Eram doze os irmãos do
Renascimento português.
Onze deles: os irmãos do
amolador romeno, estão à porta de hipermercados, cada um à frente de um
supermercado do grupo Jerónimo Martins. Desceram a Europa. Ocuparam o lugar que
antes pertencia aos lobos. Vão fumando os cigarros que o segurança lhes enrola.
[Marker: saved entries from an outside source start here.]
(* ===== verification/Filter.v ===== *)
(** * NIP-01 filter matching (buzz-core/src/filter.rs, event.rs)

    A [nostr::Event] is the record of what the code reads of it: the kind, the
    author, the creation time, the hex form of the id and, for each tag, the
    string form of its kind and its content. A [nostr::Filter] keeps its
    [BTreeSet]s as lists and its [generic_tags] as a map from the tag letter.
    [uuid_to_string], the [Display] of the uuid crate, is a parameter. *)

From S2P Require Import Prelude.

Open Scope string_scope.
Open Scope list_scope.

Abbreviation Uuid := N (only parsing).
Definition Kind : Type := N.
Abbreviation CommunityId := N (only parsing).

Record Tag := { tag_kind : string; tag_content : option string }.

Record Event := {
  ev_id_hex : string;
  ev_pubkey : string;
  ev_created_at : Z;
  ev_kind : Kind;
  ev_tags : list Tag
}.

Record StoredEvent := {
  event : Event;
  received_at : Z;
  channel_id : option Uuid;
  verified : bool
}.

Record Filter := {
  f_ids : option (list string);
  f_authors : option (list string);
  f_kinds : option (list Kind);
  f_since : option Z;
  f_until : option Z;
  generic_tags : gmap string (list string)
}.

(** ** [StoredEvent] constructors; [now] is [Utc::now()] *)

Definition StoredEvent_new (now : Z) (e : Event) (ch : option Uuid) : StoredEvent :=
  {| event := e; received_at := now; channel_id := ch; verified := false |}.

Definition is_verified (e : StoredEvent) : bool := verified e.

Definition with_received_at (e : Event) (received : Z) (ch : option Uuid) (v : bool) : StoredEvent :=
  {| event := e; received_at := received; channel_id := ch; verified := v |}.

(** ** Matching *)

Definition mem {A} `{EqDecision A} (x : A) (l : list A) : bool := bool_decide (x ∈ l).

(** [ev.tags.iter().filter(kind == key).filter_map(content)] *)
Definition tag_values_of (e : Event) (key : string) : list string :=
  omap tag_content (List.filter (λ t, bool_decide (tag_kind t = key)) (ev_tags e)).

Section matching.
Context (uuid_to_string : Uuid → string).

(** The body of the loop over [generic_tags]: [true] lets the loop go on. *)
Definition tag_match_one (ev : StoredEvent) (key : string) (tag_values : list string) : bool :=
  let has_match := existsb (λ v, mem v (tag_values_of (event ev) key)) tag_values in
  if negb has_match && bool_decide (key = "h") then
    let event_has_h_tags := existsb (λ t, bool_decide (tag_kind t = "h")) (ev_tags (event ev)) in
    if negb event_has_h_tags then
      match channel_id ev with
      | Some ch_id => mem (uuid_to_string ch_id) tag_values
      | None => false
      end
    else false
  else has_match.

Definition filter_match_one (f : Filter) (ev : StoredEvent) : bool :=
  if negb (is_none_or (mem (ev_kind (event ev))) (f_kinds f)) then false
  else if negb (is_none_or (mem (ev_pubkey (event ev))) (f_authors f)) then false
  else if is_some_and (λ since, ev_created_at (event ev) <? since)%Z (f_since f) then false
  else if is_some_and (λ until, until <? ev_created_at (event ev))%Z (f_until f) then false
  else if negb (is_none_or (existsb (λ id, starts_with id (ev_id_hex (event ev)))) (f_ids f))
  then false
  else forallb (λ kv, tag_match_one ev kv.1 kv.2) (map_to_list (generic_tags f)).

Definition filters_match (filters : list Filter) (ev : StoredEvent) : bool :=
  existsb (λ f, filter_match_one f ev) filters.

(** ** The NIP-01 reading of a filter *)

(** A tag clause is met by a tag of the event, or, for [#h] on an event without
    [h] tags, by the channel the relay derived for it. *)
Definition tag_clause (ev : StoredEvent) (key : string) (values : list string) : Prop :=
  (∃ v, v ∈ values ∧ v ∈ tag_values_of (event ev) key) ∨
  (key = "h" ∧ (∀ t, t ∈ ev_tags (event ev) → tag_kind t ≠ "h") ∧
   ∃ ch, channel_id ev = Some ch ∧ uuid_to_string ch ∈ values).

Record filter_sat (f : Filter) (ev : StoredEvent) : Prop := {
  fs_kind : ∀ ks, f_kinds f = Some ks → ev_kind (event ev) ∈ ks;
  fs_author : ∀ ps, f_authors f = Some ps → ev_pubkey (event ev) ∈ ps;
  fs_since : ∀ t, f_since f = Some t → (t ≤ ev_created_at (event ev))%Z;
  fs_until : ∀ t, f_until f = Some t → (ev_created_at (event ev) ≤ t)%Z;
  fs_ids : ∀ ids, f_ids f = Some ids →
           ∃ id, id ∈ ids ∧ starts_with id (ev_id_hex (event ev)) = true;
  fs_tags : ∀ key vs, generic_tags f !! key = Some vs → tag_clause ev key vs
}.

Lemma mem_true {A} `{EqDecision A} (x : A) (l : list A) : mem x l = true ↔ x ∈ l.
Proof. apply bool_decide_eq_true. Qed.

Lemma existsb_elem {A} (p : A → bool) (l : list A) :
  existsb p l = true ↔ ∃ x, x ∈ l ∧ p x = true.
Proof. rewrite existsb_exists. setoid_rewrite list_elem_of_In. done. Qed.

Lemma forallb_elem {A} (p : A → bool) (l : list A) :
  forallb p l = true ↔ ∀ x, x ∈ l → p x = true.
Proof. rewrite forallb_forall. setoid_rewrite list_elem_of_In. done. Qed.

Lemma tag_match_one_spec (ev : StoredEvent) (key : string) (vs : list string) :
  tag_match_one ev key vs = true ↔ tag_clause ev key vs.
Proof.
  unfold tag_match_one, tag_clause.
  assert (existsb (λ v, mem v (tag_values_of (event ev) key)) vs = true ↔
    ∃ v, v ∈ vs ∧ v ∈ tag_values_of (event ev) key) as Hm.
  { rewrite existsb_elem. by setoid_rewrite mem_true. }
  destruct (existsb _ vs) eqn:He; simpl; [tauto|].
  case_bool_decide as Hk; simpl; [|naive_solver].
  assert (existsb (λ t, bool_decide (tag_kind t = "h")) (ev_tags (event ev)) = true ↔
    ∃ t, t ∈ ev_tags (event ev) ∧ tag_kind t = "h") as Hh.
  { rewrite existsb_elem. by setoid_rewrite bool_decide_eq_true. }
  destruct (existsb _ (ev_tags _)) eqn:Hx; simpl.
  { destruct Hh as [Hh _]. destruct (Hh eq_refl) as (t & ? & ?). naive_solver. }
  destruct (channel_id ev) as [ch|]; [rewrite mem_true|]; naive_solver.
Qed.

Lemma false_if (b : bool) (c : bool) :
  (if b then false else c) = true ↔ b = false ∧ c = true.
Proof. destruct b; naive_solver. Qed.

Lemma filter_match_one_sat (f : Filter) (ev : StoredEvent) :
  filter_match_one f ev = true ↔ filter_sat f ev.
Proof.
  unfold filter_match_one. rewrite !false_if, !negb_false_iff, forallb_elem.
  assert ((∀ x, x ∈ map_to_list (generic_tags f) → tag_match_one ev x.1 x.2 = true) ↔
    (∀ key vs, generic_tags f !! key = Some vs → tag_clause ev key vs)) as ->.
  { setoid_rewrite tag_match_one_spec. split.
    - intros H key vs ?. apply (H (key, vs)). by apply elem_of_map_to_list.
    - intros H [key vs] ?%elem_of_map_to_list. by apply H. }
  split.
  - intros (Hk & Ha & Hs & Hu & Hi & Ht). split; intros.
    all: try (match goal with H : _ = Some _ |- _ => rewrite H in * end; simpl in *).
    all: rewrite ?mem_true, ?existsb_elem in *; bool_prop; eauto; lia.
  - intros [Hk Ha Hs Hu Hi Ht]. repeat split; try done.
    + destruct (f_kinds f) as [ks|]; simpl; [|done]. apply mem_true. eauto.
    + destruct (f_authors f) as [ks|]; simpl; [|done]. apply mem_true. eauto.
    + destruct (f_since f) as [t|]; simpl; [|done]. apply Z.ltb_ge. eauto.
    + destruct (f_until f) as [t|]; simpl; [|done]. apply Z.ltb_ge. eauto.
    + destruct (f_ids f) as [t|]; simpl; [|done]. apply existsb_elem. eauto.
Qed.

Lemma filters_match_sat (fs : list Filter) (ev : StoredEvent) :
  filters_match fs ev = true ↔ ∃ f, f ∈ fs ∧ filter_sat f ev.
Proof. unfold filters_match. rewrite existsb_elem. by setoid_rewrite filter_match_one_sat. Qed.

(** [filters_match] implements NIP-01: the filters are alternatives, the
    clauses of one filter hold together, an absent clause is no constraint, an
    empty list matches nothing, and [#h] falls back on the relay-derived
    channel only for events without [h] tags. *)
Theorem filters_match_nip01 (fs : list Filter) (ev : StoredEvent) :
  filters_match fs ev = true ↔ ∃ f, f ∈ fs ∧ filter_sat f ev.
Proof. apply filters_match_sat. Qed.

End matching.

(** ** Result-level read authorization *)

Definition KIND_DM_VISIBILITY : Kind := 30622%N.
Definition KIND_AGENT_TURN_METRIC : Kind := 44200%N.

Definition reader_authorized_for_event (e : Event) (reader_pubkey_hex : string) : bool :=
  if negb (ev_kind e =? KIND_DM_VISIBILITY)%N && negb (ev_kind e =? KIND_AGENT_TURN_METRIC)%N
  then true
  else existsb (λ t, bool_decide (tag_content t = Some reader_pubkey_hex))
         (List.filter (λ t, bool_decide (tag_kind t = "p")) (ev_tags e)).

(** Only the viewer named in a [p] tag may read a DM-visibility snapshot or
    an agent turn metric; every other kind is left to the other gates. *)
Theorem reader_authorized_exact (e : Event) (reader : string) :
  reader_authorized_for_event e reader = true ↔
  (ev_kind e ≠ KIND_DM_VISIBILITY ∧ ev_kind e ≠ KIND_AGENT_TURN_METRIC) ∨
  (∃ t, t ∈ ev_tags e ∧ tag_kind t = "p" ∧ tag_content t = Some reader).
Proof.
  unfold reader_authorized_for_event.
  assert (existsb (λ t, bool_decide (tag_content t = Some reader))
    (List.filter (λ t, bool_decide (tag_kind t = "p")) (ev_tags e)) = true ↔
    ∃ t, t ∈ ev_tags e ∧ tag_kind t = "p" ∧ tag_content t = Some reader) as Hp.
  { rewrite existsb_elem. setoid_rewrite list_elem_of_In. setoid_rewrite filter_In.
    setoid_rewrite bool_decide_eq_true. naive_solver. }
  destruct (N.eqb_spec (ev_kind e) KIND_DM_VISIBILITY),
    (N.eqb_spec (ev_kind e) KIND_AGENT_TURN_METRIC); simpl; naive_solver.
Qed.
(* ===== verification/Subscription.v ===== *)
(** * The subscription registry (buzz-relay/src/subscription.rs)

    The registry keeps the live subscriptions of every connection and five
    indexes from (community, channel, kind, recipient) to candidate
    subscriptions. [DashMap] and [HashMap] are [gmap]; each operation is a
    function on the registry record, the sequence of operations being the
    order in which they take the map locks. The metrics gauges are left out.
    Iteration over a hash map is modelled by [map_to_list]; the theorems about
    such results are stated on membership. *)

From S2P Require Import Prelude Filter.

Open Scope string_scope.
Open Scope nat_scope.
Open Scope list_scope.

Definition ConnId : Type := Uuid.
Definition SubId : Type := string.
Abbreviation SubRef := (ConnId * SubId)%type.

Inductive SubscriptionScope :=
  | Global
  | Channels (channels : list Uuid).

Abbreviation SubEntry := (list Filter * CommunityId * SubscriptionScope)%type.

Record IndexKey := { ik_channel_id : Uuid; ik_kind : Kind }.

Record GlobalPKindIndexKey := {
  gk_community_id : CommunityId;
  gk_kind : Kind;
  gk_p : string
}.

Record RemovedSubscription := {
  rs_community_id : CommunityId;
  rs_scope : SubscriptionScope
}.

Record ChannelSubscriptionUpdate := { cu_sub_id : SubId; cu_removed : bool }.

#[export] Instance SubscriptionScope_eq_dec : EqDecision SubscriptionScope.
Proof. solve_decision. Defined.
#[export] Instance IndexKey_eq_dec : EqDecision IndexKey.
Proof. solve_decision. Defined.
#[export] Instance GlobalPKindIndexKey_eq_dec : EqDecision GlobalPKindIndexKey.
Proof. solve_decision. Defined.

#[export] Instance IndexKey_countable : Countable IndexKey.
Proof.
  refine (inj_countable' (λ k, (ik_channel_id k, ik_kind k))
    (λ p, {| ik_channel_id := p.1; ik_kind := p.2 |}) _).
  by intros [].
Defined.

#[export] Instance GlobalPKindIndexKey_countable : Countable GlobalPKindIndexKey.
Proof.
  refine (inj_countable' (λ k, (gk_community_id k, gk_kind k, gk_p k))
    (λ p, {| gk_community_id := p.1.1; gk_kind := p.1.2; gk_p := p.2 |}) _).
  by intros [].
Defined.

Record SubscriptionRegistry := {
  subs : gmap ConnId (gmap SubId SubEntry);
  channel_kind_index : gmap (CommunityId * IndexKey) (list SubRef);
  channel_wildcard_index : gmap (CommunityId * Uuid) (list SubRef);
  global_kind_index : gmap (CommunityId * Kind) (list SubRef);
  global_p_kind_index : gmap GlobalPKindIndexKey (list SubRef);
  global_wildcard_index : gmap CommunityId (list SubRef)
}.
À noite juntam-se à volta da sopa e do pouco pão que há, o vinho fica todo para
o pai que é doente e não pode trabalhar e quando não há vinho há problemas e os
vizinhos chamam a polícia. Mas o amolador optou por outro caminho, outro canal
de comunicação com a realidade portuguesa, um trabalho mais técnico. A de
amolador de facas. Na Roménia tinha estudado música, mas o violoncelo já há
muito vendido ocupava agora uma vitrina de uma loja de artigos em segunda mão
em Constança. Levava o seu cão atrás e a bicicleta que foi roubando às
peças e construindo, só teve de esperar dois dias até encontrar o guiador que
formava o conjunto. Foi trabalhar para o aeroporto e no amplo espaço vazio onde
se cruzavam viajantes, o amolador oferecia os seus serviços. Era raro alguém
ter uma faca, mas alguns iam com facas na mão, mas ainda mais raro era que
aqueles que as traziam, não as levassem suficientemente afiadas para os
serviços que delas pretendiam (cortar o pão, o queijo – para as sandes da
viagem, golpear um homem na barriga, descascar um ananás trazido da Madeira).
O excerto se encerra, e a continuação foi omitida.